Apress.Expert.Oracle.Database.Architecture.9i.and.10g.Programming.Techniques.and.Solutions.Sep.2005

CHAPTER 10 ■ DATABASE TABLES 369
In this situation, regardless of the size of the data stored in it, Z will be stored “out of line”
in the overflow segment.
Which is better, then: PCTTHRESHOLD, INCLUDING, or some combination of both? It depends
on your needs. If you have an application that always, or almost always, uses the first four
columns of a table and rarely accesses the last five columns, using INCLUDING would be appropriate.
You would include up to the fourth column and let the other five be stored out of line. At
runtime, if you need them, the columns will be retrieved in much the same way as a migrated
or chained row would be. Oracle will read the “head” of the row, find the pointer to the rest of
the row, and then read that. If, on the other hand, you cannot say that you almost always access
these columns and hardly ever access those columns, you should give some consideration to
PCTTHRESHOLD. Setting PCTTHRESHOLD is easy once you determine the number of rows you would
like to store per index block on average. Suppose you wanted 20 rows per index block. Well, that
means each row should be one-twentieth (5 percent). Your PCTTHRESHOLD would be 5, and each
chunk of the row that stays on the index leaf block should consume no more than 5 percent of
the block.
The last thing to consider with IOTs is indexing. You can have an index on an IOT itself—
sort of like having an index on an index. These are called secondary indexes. Normally, an index
contains the physical address of the row it points to, the rowid. An IOT secondary index cannot
do this; it must use some other way to address the row.

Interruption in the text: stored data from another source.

(* ===== verification/ClientThm.v ===== *)
(** * The clients of the control API: what they promise

    What the server answers is what the client decodes, and plans to the same
    configuration; calls over HTTP reach the handler with the identifiers they were
    made with; and the client keeps the promises the service relies on. *)

From Stdlib Require Import Ascii.
From S2P Require Import Prelude GoStd Crypto Model Repository RepositoryThm Snapshot Interface Auth Enrollment Room Handler HandlerThm HandlerEnroll NetURL NetIP NetIP6 Json TimeFmt Wire WireThm Wgnt Routes Reconcile ReconcileThm Ipc Service DataPlane ServiceThm SessionThm NetURLThm Client Link.

Open Scope Z_scope.

(** ** Decoding an answer *)
Lemma decode_sent {A} (c : codec A) h a b : sends c h a b → h ≤ maxNestingDepth →
  ∃ j, to_json c a = Some j ∧ decodeStrictJSONBytes c (print j ++ [newline]) = Ok b.
Proof.
  intros (j & Hj & Hok & Hh & Hd & _) Hn. exists j. split; [done|]. unfold decodeStrictJSONBytes.
  destruct (decode_print j [newline] Hok ltac:(lia) eq_refl) as [-> _]. by rewrite Hd.
Qed.

Definition fits (client : Client) (body : list ascii) : Prop := Z.of_nat (length body) ≤ responseLimit client.

Lemma responseLimit_pos client : 0 < responseLimit client.
Proof. unfold responseLimit, defaultControlResponseLimit. destruct (_ <=? 0) eqn:E; [vm_compute; reflexivity|lia]. Qed.

Lemma decodeLimitedJSON_answer {A} (c : codec A) client body status : fits client body →
  decodeLimitedJSON {| cs_Status := status; cs_Body := body; cs_ReadError := None |} (responseLimit client) c = decodeStrictJSONBytes c body.
Proof.
  unfold fits. intros Hf. pose proof (responseLimit_pos client). unfold decodeLimitedJSON, read_limited. cbn [cs_Body cs_ReadError].
  rewrite (proj2 (Z.leb_gt _ _)) by lia. rewrite (proj2 (Z.ltb_ge _ _)) by lia. by rewrite (proj2 (Z.ltb_ge _ _)) by lia.
Qed.

Lemma error_code_answer code : utf8 code = true → error_code (print (JObject [("error", JString code)]) ++ [newline]) = code.
Proof.
  intros Hu%utf8_clean. unfold error_code.
  destruct (decode_print (JObject [("error", JString code)]) [newline]) as [_ ->]; [done|by vm_compute|done|].
  cbn [clean List.map]. clean_constants. by rewrite Hu.
Qed.
Lemma httpError_answer client status code :
  utf8 code = true → fits client (print (JObject [("error", JString code)]) ++ [newline]) →
  httpError client (answer {| rp_Status := status; rp_Payload := PError code |}) = EHTTP status code.
Proof.
  unfold fits. intros Hu Hf. unfold httpError, read_limited, answer. cbn [cs_Body cs_ReadError cs_Status rp_Status rp_Payload payload_json json_body].
  rewrite (proj2 (Z.ltb_ge _ _)) by lia. rewrite (proj2 (Z.leb_le _ _)) by lia. by rewrite error_code_answer.
Qed.

(** ** The 16-byte form of addresses *)
Lemma To4_To16 ip : ip_ok ip → To4 (To16 ip) = To4 ip.
Proof.
  intros [->|[[Hl|Hl] Hb]]; [done| |by unfold To16; rewrite Hl].
  unfold To16. rewrite bool_decide_eq_true_2 by done. rewrite (To4_4 ip Hl). unfold To4, v4InV6Prefix.
  rewrite length_app, Hl. cbn [length]. rewrite bool_decide_eq_false_2, bool_decide_eq_true_2 by lia. done.
Qed.
Lemma is_nil_To16 ip : ip_ok ip → is_nil (To16 ip) = is_nil ip.
Proof.
  intros [->|[[Hl|Hl] _]]; [done|..]; unfold To16.
  - rewrite bool_decide_eq_true_2 by done. by destruct ip.
  - by rewrite bool_decide_eq_false_2, bool_decide_eq_true_2 by lia.
Qed.
Lemma IP_String_To16 ip : ip_ok ip → IP_String (To16 ip) = IP_String ip.
Proof.
  intros Hok. pose proof (To4_To16 ip Hok) as H4. destruct Hok as [->|[[Hl|Hl] Hb]]; [done| |by unfold To16; rewrite Hl].
  assert (length (To16 ip) = 16%nat) as H16 by (unfold To16; rewrite (bool_decide_eq_true_2 (length ip = 4%nat)) by done; by rewrite length_app, Hl).
  unfold IP_String. rewrite H4, (To4_4 ip Hl), H16, Hl.
  rewrite !(bool_decide_eq_false_2 (_ = [])); [done|by intros ->|by intros E; rewrite E in H16].
Qed.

This is because a row in an IOT can
move around a lot, and it does not “migrate” in the way a row in a heap organized table would.

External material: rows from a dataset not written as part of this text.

Lemma same_host_trans (w1 w2 w3 : W) : same_host w1 w2 → same_host w2 w3 → same_host w1 w3.
Proof. intros (A & R & P & F) (A' & R' & P' & F'). split_and!; try congruence; intros d; by rewrite P', P. Qed.
Lemma same_network_trans (w1 w2 w3 : W) : same_network w1 w2 → same_network w2 w3 → same_network w1 w3.
Proof. intros (A & R & P) (A' & R' & P'). split_and!; try congruence; intros d; by rewrite P', P. Qed.
Lemma same_host_network (w w' : W) : same_host w w' → same_network w w' ∧ host_files w' = host_files w.
Proof. by intros (A & R & P & F). Qed.

(** The key file is there exactly when its path is returned. *)
Lemma writePrivateKey_spec key w r w' :
  writePrivateKey tempDir key w = (r, w') →
  same_network w w' ∧
  match r with Ok path => path ∉ host_files w ∧ host_files w' = {[path]} ∪ host_files w | Err _ => host_files w' = host_files w end.
Proof.
  unfold writePrivateKey, bind. destruct ((if bool_decide (tempDir = "") then ret tt else kf_MkdirAll tempDir) w) as [[[]|e] w1] eqn:E1.
  all: assert (same_host w w1) as [N1 F1]%same_host_network
    by (case_bool_decide; [unfold ret in E1; by simplify_eq|by eapply law_MkdirAll]).
  2: by intros [= <- <-].
  destruct (kf_CreateTemp tempDir w1) as [[path|e] w2] eqn:E2; apply law_CreateTemp in E2 as [N2 F2];
    pose proof (same_network_trans _ _ _ N1 N2) as N.
  2: { intros [= <- <-]. split; [done|congruence]. }
  rewrite F1 in F2. destruct F2 as [Hnew F2].
  assert (∀ w3, same_host w2 w3 → same_network w (kf_Remove path w3) ∧ host_files (kf_Remove path w3) = host_files w) as Hundo.
  { intros w3 [N3 F3]%same_host_network. destruct (law_Remove path w3) as [NR FR].
    split; [by eapply same_network_trans, NR; eapply same_network_trans|]. rewrite FR, F3, F2. set_solver. }
  destruct (kf_Chmod path w2) as [[[]|e] w3] eqn:E3; apply law_Chmod in E3; [|intros [= <- <-]; by apply Hundo].
  destruct (kf_WriteString _ _ w3) as [[[]|e] w4] eqn:E4; apply law_WriteString in E4.
  2: { intros [= <- <-]. destruct (kf_Close path w4) as [r5 w5] eqn:E5. apply law_Close in E5. apply Hundo.
       by eapply same_host_trans, E5; eapply same_host_trans. }
  destruct (kf_Close path w4) as [[[]|e] w5] eqn:E5; apply law_Close in E5; intros [= <- <-].
  all: assert (same_host w2 w5) as Hs by (by eapply same_host_trans, E5; eapply same_host_trans).
  - apply same_host_network in Hs as [N3 F3]. split; [by eapply same_network_trans|]. rewrite F3. done.
  - by apply Hundo.
Qed.

(** Only the peers of one device differ. *)
Definition only_peers (d : string) (w w' : W) : Prop :=
  host_addresses w' = host_addresses w ∧ host_routes w' = host_routes w ∧ (∀ x, x ≠ d → host_peers w' x = host_peers w x) ∧
  host_files w' = host_files w.
#[local] Instance only_peers_preorder d : PreOrder (only_peers d).
Proof.
  split; [done|]. intros a b c (A & R & P & F) (A' & R' & P' & F'). split_and!; try congruence; intros x Hx; by rewrite P', P.
Qed.
Lemma same_only d w w' : same_host w w' → only_peers d w w'.
Proof. by intros (A & R & P & F). Qed.

Lemma remove_peers_spec d keep shown w r w' :
  remove_peers ctx d keep shown w = (r, w') →
  only_peers d w w' ∧ (is_ok r = true → ∀ k, host_peers w' d !! k =
    if bool_decide (k ∈ shown ∧ k ∉ keep) then None else host_peers w d !! k).
Proof.
  revert w. induction shown as [|x shown IH]; intros w; cbn [remove_peers].
  { intros [= <- <-]. split; [done|]. intros _ k. rewrite bool_decide_eq_false_2; [done|]. by intros [?%not_elem_of_nil _]. }
  case_bool_decide as Hx.
  { intros [? Hok]%IH. split; [done|]. intros Ho k. rewrite (Hok Ho k).
    destruct (decide (k ∈ shown ∧ k ∉ keep)) as [Hk|Hk].
    - rewrite !bool_decide_eq_true_2; set_solver.
    - rewrite !bool_decide_eq_false_2; set_solver. }
  destruct (Run ctx "wg" ["set"; d; "peer"; x; "remove"] w) as [[o|e] w1] eqn:E.
  2: { intros [= <- <-]. apply law_failed in E. split; [by apply same_only|done]. }
  apply law_wg_remove in E as (Hp & Hr & Ha & Ho & Hf). intros [Hoff Hok]%IH. split; [etrans; [|exact Hoff]; done|].
  intros Hr' k. rewrite (Hok Hr' k), Hp. destruct (decide (k = x)) as [->|Hne].
  - rewrite lookup_delete_eq, (bool_decide_eq_true_2 (x ∈ x :: shown ∧ x ∉ keep)) by set_solver. by case_bool_decide.
  - rewrite lookup_delete_ne by done. destruct (decide (k ∈ shown ∧ k ∉ keep)) as [Hk|Hk].
    + rewrite !bool_decide_eq_true_2; set_solver.
    + rewrite !bool_decide_eq_false_2; set_solver.
Qed.

Definition peer_key (p : Wgnt.Peer) : string := Base64 (wp_PublicKey p).
Definition allowed_text (p : Wgnt.Peer) : string := default "" (Prefix_String <$> head (wp_AllowedIPs p)).

(** A peer is on the interface as it is configured. *)
Definition configured (peers : gmap string (string * option string)) (p : Wgnt.Peer) : Prop :=
  ∃ e, peers !! peer_key p = Some (allowed_text p, e) ∧
       (AddrPort_IsValid (wp_Endpoint p) = true → e = Some (AddrPort_String (wp_Endpoint p))).

Lemma fold_set_peer peers m :
  NoDup (peer_key <$> peers) →
  (∀ p, p ∈ peers → configured (fold_left set_peer peers m) p) ∧
  ∀ k, k ∉ peer_key <$> peers → fold_left set_peer peers m !! k = m !! k.
Proof.
  revert m. induction peers as [|p peers IH]; intros m; cbn [fold_left].
  { intros _. split; [by intros p ?%not_elem_of_nil|done]. }
  rewrite fmap_cons, NoDup_cons. intros [Hp Hn]. destruct (IH (set_peer m p) Hn) as [Hin Hout]. split.
  - intros q [->|?]%elem_of_cons; [|by apply Hin]. unfold configured. rewrite (Hout _ Hp). unfold set_peer.
    rewrite lookup_insert_eq. eexists. split; [done|]. by intros ->.
  - intros k [Hk Hks]%not_elem_of_cons. rewrite Hout by done. unfold set_peer. rewrite lookup_insert_ne; [done|]. intros Heq. by apply Hk.
Qed.

Lemma configure_interface_spec d wc path w r w' :
  NoDup (peer_key <$> cf_Peers wc) → configure_interface ctx d wc path w = (r, w') →
  only_peers d w w' ∧
  (is_ok r = true → Forall (configured (host_peers w' d)) (cf_Peers wc) ∧
    (is_ok (Run ctx "wg" ["show"; d; "peers"] w).1 = true → ∀ k, is_Some (host_peers w' d !! k) → k ∈ peer_key <$> cf_Peers wc)).
Proof.
  intros Hn. unfold configure_interface. set (keys := list_to_set _).
  assert (∀ k, k ∈ keys ↔ k ∈ peer_key <$> cf_Peers wc) as Hkeys by (intros k; apply elem_of_list_to_set).
  destruct (match Run ctx "wg" _ w with (Ok _, _) => _ | _ => _ end) as [removed w1] eqn:E1.
  assert (only_peers d w w1 ∧ (is_ok removed = true → is_ok (Run ctx "wg" ["show"; d; "peers"] w).1 = true →
    ∀ k, is_Some (host_peers w1 d !! k) → k ∈ keys)) as [Hw1 Hshow].
  { destruct (Run ctx "wg" ["show"; d; "peers"] w) as [[out|e] w0] eqn:E0; cbn.
    - apply law_wg_show in E0 as [Hs Hout]. apply remove_peers_spec in E1 as [Hoff Hok].
      split; [etrans; [apply same_only, Hs|done]|]. intros Ho _ k. rewrite (Hok Ho). case_bool_decide as Hk; [by intros []|].
      destruct Hs as (_ & _ & -> & _). intros Hsome. destruct (decide (k ∈ keys)); [done|]. destruct Hk. split; [by apply Hout|done].
    - injection E1 as <- <-. apply law_failed in E0. split; [by apply same_only|done]. }
  destruct removed as [[]|e]; [|intros [= <- <-]; done]. specialize (Hshow eq_refl).
  destruct (all_args (cf_Peers wc)) as [args|] eqn:Ea; [|intros [= <- <-]; done].
  destruct (Run ctx "wg" _ w1) as [[o|e] w2] eqn:E2.
  2: { intros [= <- <-]. apply law_failed in E2. split; [|done]. etrans; [exact Hw1|by apply same_only]. }
  apply (law_wg_set _ _ _ _ _ _ _ _ _ Ea) in E2 as (Hp2 & Hr2 & Ha2 & Ho2 & Hf2).
  assert (only_peers d w w2) as Hw2 by (etrans; [exact Hw1|done]).
  destruct (Run ctx "ip" _ w2) as [[o'|e] w3] eqn:E3; intros [= <- <-].
  2: { apply law_failed in E3. split; [|done]. etrans; [exact Hw2|by apply same_only]. }
  apply law_link_up in E3. split; [etrans; [exact Hw2|by apply same_only]|]. intros _.
  destruct E3 as (_ & _ & -> & _). rewrite Hp2. destruct (fold_set_peer (cf_Peers wc) (host_peers w1 d) Hn) as [Hin Hout]. split.
  - apply Forall_forall, Hin.
  - intros Hs k Hk. destruct (decide (k ∈ peer_key <$> cf_Peers wc)) as [|Hno]; [done|]. rewrite (Hout k Hno) in Hk.
    apply Hkeys. by apply Hshow.
Qed.

(** The interface after a call: what it was told to be; the [wg show] that it
    relies on to find other peers may fail. *)
Lemma wireguard_Apply_spec d wc w r w' :
  NoDup (peer_key <$> cf_Peers wc) → wireguard_Apply ctx tempDir d wc w = (r, w') →
  only_peers d w w' ∧
  (is_ok r = true → Forall (configured (host_peers w' d)) (cf_Peers wc) ∧
    ((∀ w, is_ok (Run ctx "wg" ["show"; d; "peers"] w).1 = true) →
     ∀ k, is_Some (host_peers w' d !! k) → k ∈ peer_key <$> cf_Peers wc)).
Proof.
  intros Hn. unfold wireguard_Apply. destruct (Validate wc); [by intros [= <- <-]|]. destruct (negb _); [by intros [= <- <-]|].
  destruct (relay_contextError ctx); [by intros [= <- <-]|].
  destruct (match Run ctx "ip" ["link"; "show"; "dev"; d] w with (Ok _, _) => _ | _ => _ end) as [created w1] eqn:E1.
  assert (same_host w w1) as [N1 F1]%same_host_network.
  { destruct (Run ctx "ip" ["link"; "show"; "dev"; d] w) as [[o|e] w0] eqn:E0.
    - injection E1 as <- <-. by eapply law_link_show.
    - apply law_failed in E0. eapply same_host_trans; [exact E0|].
      destruct created; [by eapply law_link_add|by eapply law_failed]. }
  destruct created as [o|e].
  2: { intros [= <- <-]. split; [|done]. destruct N1 as (? & ? & ?). split_and!; auto. }
  destruct (writePrivateKey tempDir (cf_PrivateKey wc) w1) as [[path|e] w2] eqn:E2; apply writePrivateKey_spec in E2 as [N2 F2];
    pose proof (same_network_trans _ _ _ N1 N2) as (A & R & P).
  2: { intros [= <- <-]. split; [|done]. split_and!; auto. congruence. }
  destruct F2 as [Hnew F2]. destruct (configure_interface ctx d wc path w2) as [r3 w3] eqn:E3. intros [= <- <-].
  apply configure_interface_spec in E3 as [(A3 & R3 & P3 & F3) Hok]; [|done].
  destruct (law_Remove path w3) as [(AR & RR & PR) FR]. split.
  - split_and!; [congruence|congruence| |].
    + intros x Hx. by rewrite PR, P3, P.
    + rewrite FR, F3, F2, F1. rewrite F1 in Hnew. set_solver.
  - intros Ho. rewrite PR. destruct (Hok Ho) as [Hc Hall]. split; [done|]. intros Hs. apply Hall, Hs.
Qed.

A row in an IOT is expected to be at some position in the index structure, based on its primary
key value; it will only be moving because the size and shape of the index itself is changing.
(We’ll cover more about how index structures are maintained in the next chapter.) To accommodate
this, Oracle introduced a logical rowid. These logical rowids are based on the IOT’s
primary key. They may also contain a “guess” as to the current location of the row, although
this guess is almost always wrong because after a short while, data in an IOT tends to move.
The guess is the physical address of the row in the IOT when it was first placed into the secondary
index structure. If the row in the IOT has to move to another block, the guess in the
secondary index becomes “stale.” Therefore, an index on an IOT is slightly less efficient than
an index on a regular table. On a regular table, an index access typically requires the I/O to
scan the index structure and then a single read to read the table data. With an IOT, typically
two scans are performed: one on the secondary structure and the other on the IOT itself. That
aside, indexes on IOTs provide fast and efficient access to the data in the IOT using columns
other than the primary key.
Index Organized Tables Wrap-Up
Getting the right mix of data on the index block versus data in the overflow segment is the most
critical part of the IOT setup. Benchmark various scenarios with different overflow conditions,
and see how they will affect your INSERTs, UPDATEs, DELETEs, and SELECTs. If you have a structure
that is built once and read frequently, stuff as much of the data onto the index block as
you can. If you frequently modify the structure, you will have to achieve some balance between
having all of the data on the index block (great for retrieval) versus reorganizing data in the
index frequently (bad for modifications). The freelist consideration you had for heap tables
applies to IOTs as well. PCTFREE and PCTUSED play two roles in an IOT. PCTFREE is not nearly
as important for an IOT as for a heap table, and PCTUSED doesn’t come into play normally.